I got my start in this business in that smoke-filled newsroom as a 16-year-old part-time copyboy 52 years ago  when its print circulation was about two million copies daily. It was reportedly down to less than 200,000 three years before COVID-19 hit.

And former Daily Newsadvertiser  J.C. Penney yesterday “said it is still working toward a deal on a going concern sale. The retailer’s advisers told a Texas bankruptcy court on Wednesday that constructive negotiations are still ongoing, and that the company believes it is close to an agreement,” Sindhu Sundar reports  for Yahoo Finance.
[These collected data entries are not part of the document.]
Lemma match_patterns_spec names matched ps :
  match_patterns toLowerCase canonical base64 hmac_sha1 names matched ps = true ↔
  (matched = true ∨ ∃ raw, raw ∈ ps ∧ includes_host names raw) ∧
  ∀ raw, raw ∈ ps → ¬ excludes_host names raw.
Proof.
  revert matched. induction ps as [|raw ps IH]; intros matched; cbn [match_patterns]; cbv zeta.
  { split; [intros ->; split; [by left|intros ? Hin; by inversion Hin]|].
    intros [[?|(? & Hin & _)] _]; [done|by inversion Hin]. }
  setoid_rewrite elem_of_cons. case_decide as Hempty.
  { rewrite IH. unfold includes_host, excludes_host. split.
    - intros [[?|(r & ? & ?)] Hno]; (split; [eauto 10|]); intros r' [->|?] ?; try tauto; by apply (Hno r').
    - intros [[?|(r & [->|?] & ?)] Hno]; [|tauto|]; (split; [eauto 10|]); intros r' ?; auto. }
  destruct (startsWith (txt "!") (trim raw)) eqn:Hneg.
  - rewrite andb_true_r.
    destruct (pattern_hits _ _ _ _ names (drop 1 (trim raw))) eqn:Hhit.
    + apply pattern_hits_spec in Hhit. split; [done|]. intros [_ Hno]. exfalso.
      apply (Hno raw); [by left|]. by split_and!.
    + assert (¬ excludes_host names raw) as Hx.
      { intros (_ & _ & Hx). apply pattern_hits_spec in Hx. congruence. }
      assert (¬ includes_host names raw) as Hi by (intros (_ & ? & _); congruence).
      rewrite orb_false_r, IH. split.
      * intros [[?|(r & ? & ?)] Hno]; (split; [eauto 10|]); intros r' [->|?]; auto.
      * intros [[?|(r & [->|?] & ?)] Hno]; [|done|]; (split; [eauto 10|]); intros r' ?; auto.
  - rewrite andb_false_r. assert (¬ excludes_host names raw) as Hx by (intros (_ & ? & _); congruence).
    rewrite IH, orb_true_iff, pattern_hits_spec. split.
    + intros [[[?|?]|(r & ? & ?)] Hno]; (split; [|intros r' [->|?]; auto]).
      * by left.
      * right. exists raw. split; [by left|]. by split_and!.
      * right. exists r. split; [by right|done].
    + intros [Hin Hno]. split; [|intros r' ?; auto].
      destruct Hin as [?|(r & [->|?] & Hr)]; [auto| |eauto].
      left. right. by destruct Hr as (_ & _ & ?).
Qed.

Context (sha256 : list N → text).
Notation findKnownHostKeys := (findKnownHostKeys toLowerCase canonical base64 hmac_sha1 sha256).

(** A line of one of the files that is about the host: withdrawn or not, the fingerprint of its
    key, where it is. *)
Definition says (names : list text) (port : nat) (sources : list KnownHostsSource)
  (withdrawn : bool) (print file : text) (line : nat) : Prop :=
  ∃ source index raw patterns encodedKey name,
    source ∈ sources ∧ split_lines (contents source) !! index = Some raw ∧
    parse_line raw = Some (withdrawn, patterns, encodedKey) ∧ name ∈ names ∧
    lineMatchesHost patterns (knownHostsNames name port) = true ∧
    base64 encodedKey ≠ [] ∧ print = fingerprintOf sha256 (base64 encodedKey) ∧
    file = s_file source ∧ line = index + 1.

Lemma elem_of_matches names port sources m :
  m ∈ (names ≫= λ name, findKnownHostKeys name port sources) ↔
  says names port sources (revoked m) (fingerprint m) (m_file m) (m_line m).
Proof.
  rewrite list_elem_of_bind. unfold KnownHosts.findKnownHostKeys, says. setoid_rewrite list_elem_of_bind.
  setoid_rewrite list_elem_of_omap. split.
  - intros (name & (source & (o & Ho & Hm) & Hsource) & Hname). cbv beta in Hm. unfold id in Hm. subst o.
    apply elem_of_lookup_imap in Ho as (index & raw & Hline & Hraw).
    unfold line_match in Hline. symmetry in Hline.
    apply bind_Some in Hline as ([[w pats] enc] & Hparse & Hline).
    destruct (KnownHosts.lineMatchesHost _ _ _ _ pats _) eqn:Hhost; [|done]. simpl in Hline.
    case_decide; [done|]. injection Hline as <-. simpl.
    by exists source, index, raw, pats, enc, name.
  - intros (source & index & raw & pats & enc & name & Hs & Hraw & Hparse & Hname & Hhost & Hkey & Hp & Hf & Hl).
    exists name. split; [|done]. exists source. split; [|done]. eexists. split; [|reflexivity].
    apply elem_of_lookup_imap. exists index, raw. split; [|done]. unfold line_match.
    rewrite Hparse. simpl. rewrite Hhost. simpl. rewrite decide_False by done.
    rewrite <- Hp, <- Hf, <- Hl. by destruct m.
Qed.
End specification.

(** ** Properties *)

Section properties.
Context (toLowerCase : text → text) (canonical : unit_ → unit_).
Context (base64 : text → list N) (hmac_sha1 : list N → text → list N) (sha256 : list N → text).
Notation says := (says toLowerCase canonical base64 hmac_sha1 sha256).
Notation findKnownHostKeys := (findKnownHostKeys toLowerCase canonical base64 hmac_sha1 sha256).
Notation about_name := (about_name toLowerCase canonical base64 hmac_sha1).

(** The verdict on an offered key is what the files say. It is withdrawn exactly when some line
    about the host, in any file, withdraws that very key, whatever other lines say of it; otherwise
    trusted exactly when some line about the host has it; otherwise the host is known by another key
    exactly when some line about it has one that is not withdrawn; and unknown in every other case.
    The line the verdict names is such a line. *)
Theorem known_hosts_verdict names port sources offered :
  let key := normalizeFingerprint offered in
  let matches := names ≫= λ name, findKnownHostKeys name port sources in
  match judgeAgainstKnownHosts offered matches with
  | Revoked file line => says names port sources true key file line
  | Trusted file line =>
      says names port sources false key file line ∧ ∀ f l, ¬ says names port sources true key f l
  | OtherKey file line =>
      (∃ other, other ≠ key ∧ says names port sources false other file line) ∧
      ∀ w f l, ¬ says names port sources w key f l
  | Unknown =>
      (∀ f l, ¬ says names port sources true key f l) ∧
      ∀ other f l, ¬ says names port sources false other f l
  end.
Proof.
  cbv zeta. set (key := normalizeFingerprint offered). unfold judgeAgainstKnownHosts. fold key.
  pose proof (elem_of_matches toLowerCase canonical base64 hmac_sha1 sha256 names port sources) as Hm.
  set (matches := names ≫= _) in *.
  assert (∀ w f l, says names port sources w key f l →
    ∃ m, m ∈ matches ∧ revoked m = w ∧ fingerprint m = key) as Hsays.
  { intros w f l Hs. exists (MkMatch key f l w). by rewrite Hm. }
  assert (∀ i m, matches !! i = Some m → says names port sources (revoked m) (fingerprint m) (m_file m) (m_line m))
    as Hin.
  { intros i m Hi. by apply Hm, list_elem_of_lookup_2 with i. }
  destruct (list_find _ matches) as [[i m]|] eqn:H1.
  { apply list_find_Some in H1 as (Hi & [Hr Hf] & _). rewrite <- Hr, <- Hf. by eapply Hin. }
  apply list_find_None in H1. rewrite Forall_forall in H1.
  assert (∀ f l, ¬ says names port sources true key f l) as Hnot.
  { intros f l Hs. destruct (Hsays _ _ _ Hs) as (m & Hmem & Hr & Hf). by apply (H1 m Hmem). }
  destruct (list_find _ matches) as [[i m]|] eqn:H2.
  { apply list_find_Some in H2 as (Hi & [Hr Hf] & _). split; [|done].
    rewrite <- Hr, <- Hf. by eapply Hin. }
  apply list_find_None in H2. rewrite Forall_forall in H2.
  destruct (list_find _ matches) as [[i m]|] eqn:H3.
  { apply list_find_Some in H3 as (Hi & Hr & _). split.
    - exists (fingerprint m). split; [|rewrite <- Hr; by eapply Hin].
      intros Hf. apply (H2 m); [by eapply list_elem_of_lookup_2|done].
    - intros w f l Hs. destruct w; [by eapply Hnot|].
      destruct (Hsays _ _ _ Hs) as (m' & Hmem & Hr' & Hf). by apply (H2 m' Hmem). }
  apply list_find_None in H3. rewrite Forall_forall in H3. split; [done|].
  intros other f l Hs. apply (H3 (MkMatch other f l false)); [|done]. by apply Hm.
Qed.

(** C30: No line overrides a withdrawal. A key is refused as withdrawn exactly when some line of the
    user's files that is about the host withdraws it: further files and further lines of any other
    kind, in any order, never lift the refusal. *)
Theorem revocation_wins sources offered names port :
  is_Some (findHostKeyRevocation toLowerCase canonical base64 hmac_sha1 sha256 sources offered names port) ↔
  ∃ file line, says names port sources true (normalizeFingerprint offered) file line.
Proof.
  unfold findHostKeyRevocation, judgeAgainstKnownHosts.
  pose proof (elem_of_matches toLowerCase canonical base64 hmac_sha1 sha256 names port sources) as Hm.
  set (matches := names ≫= _) in *. destruct (list_find _ matches) as [[i m]|] eqn:H1.
  - apply list_find_Some in H1 as (Hi & [Hr Hf] & _). split; [|eauto]. intros _.
    exists (m_file m), (m_line m). rewrite <- Hr, <- Hf. by apply Hm, list_elem_of_lookup_2 with i.
  - apply list_find_None in H1. rewrite Forall_forall in H1. split.
    + intros [? Hs]. by repeat case_match.
    + intros (file & line & Hs). exfalso.
      apply (H1 (MkMatch (normalizeFingerprint offered) file line true)); [by apply Hm|done].
Qed.

(** Which hosts a line is about. A line is about a host exactly when one of its patterns is
    about one of the host's names and none of its negated patterns is, in whatever order they come;
    a pattern is about a name by its text, by [*] and [?] standing for any units and for one, or by
    the hash of the name under the pattern's salt. *)
Theorem patterns_settle_line patterns names :
  let ps := filter (λ p, p ≠ []) (trim <$> split (ch ","%char) patterns) in
  lineMatchesHost toLowerCase canonical base64 hmac_sha1 patterns names = true ↔
  (∃ p name, p ∈ ps ∧ startsWith (txt "!") p = false ∧ name ∈ names ∧ about_name p name) ∧
  ∀ p name, p ∈ ps → startsWith (txt "!") p = true → name ∈ names → ¬ about_name (drop 1 p) name.
Proof.
  cbv zeta. unfold lineMatchesHost. rewrite match_patterns_spec.
  assert (∀ p, p ∈ filter (λ p, p ≠ []) (trim <$> split (ch ","%char) patterns) ↔
    ∃ raw, raw ∈ split (ch ","%char) patterns ∧ p = trim raw ∧ p ≠ []) as Hps.
  { intros p. rewrite list_elem_of_filter, list_elem_of_fmap. split.
    - intros (? & raw & ? & ?). by exists raw.
    - intros (raw & ? & ? & ?). split; [done|]. by exists raw. }
  split.
  - intros [[?|(raw & Hraw & Hne & Hneg & name & Hname & Habout)] Hno]; [done|]. split.
    + exists (trim raw), name. rewrite Hps. split_and!; try done. by exists raw.
    + intros p name' (raw' & Hraw' & -> & Hne')%Hps Hneg' Hname' Hab. apply (Hno raw' Hraw').
      split_and!; [done|done|]. by exists name'.
  - intros [(p & name & (raw & Hraw & -> & Hne)%Hps & Hneg & Hname & Hab) Hno]. split.
    + right. exists raw. split; [done|]. split_and!; [done|done|]. by exists name.
    + intros raw' Hraw' (Hne' & Hneg' & name' & Hname' & Hab'). eapply (Hno (trim raw') name'); [|done..].
      apply Hps. exists raw'. done.
Qed.
End properties.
And Simon Property Group is reportedly among the negotiators.

“Two of J.C. Penney Co.’s largest landlords have emerged as the leading contenders to acquire the department-store chain’s retail business out of bankruptcy, according to people familiar with the matter,” Alexander Gladstone and Andrew Scurria reveal  in The Wall Street Journal.

“Simon Property Group Inc., the biggest mall owner in the U.S. by number of malls, and Brookfield Property Partners LP, another big shopping center owner, have joined together and are in advanced talks to purchase Penney’s retail operations, people familiar with the matter said. In recent days, the pair have eclipsed other interested bidders, according to the people.”

None of the parties involved, or purportedly involved, would comment on the information.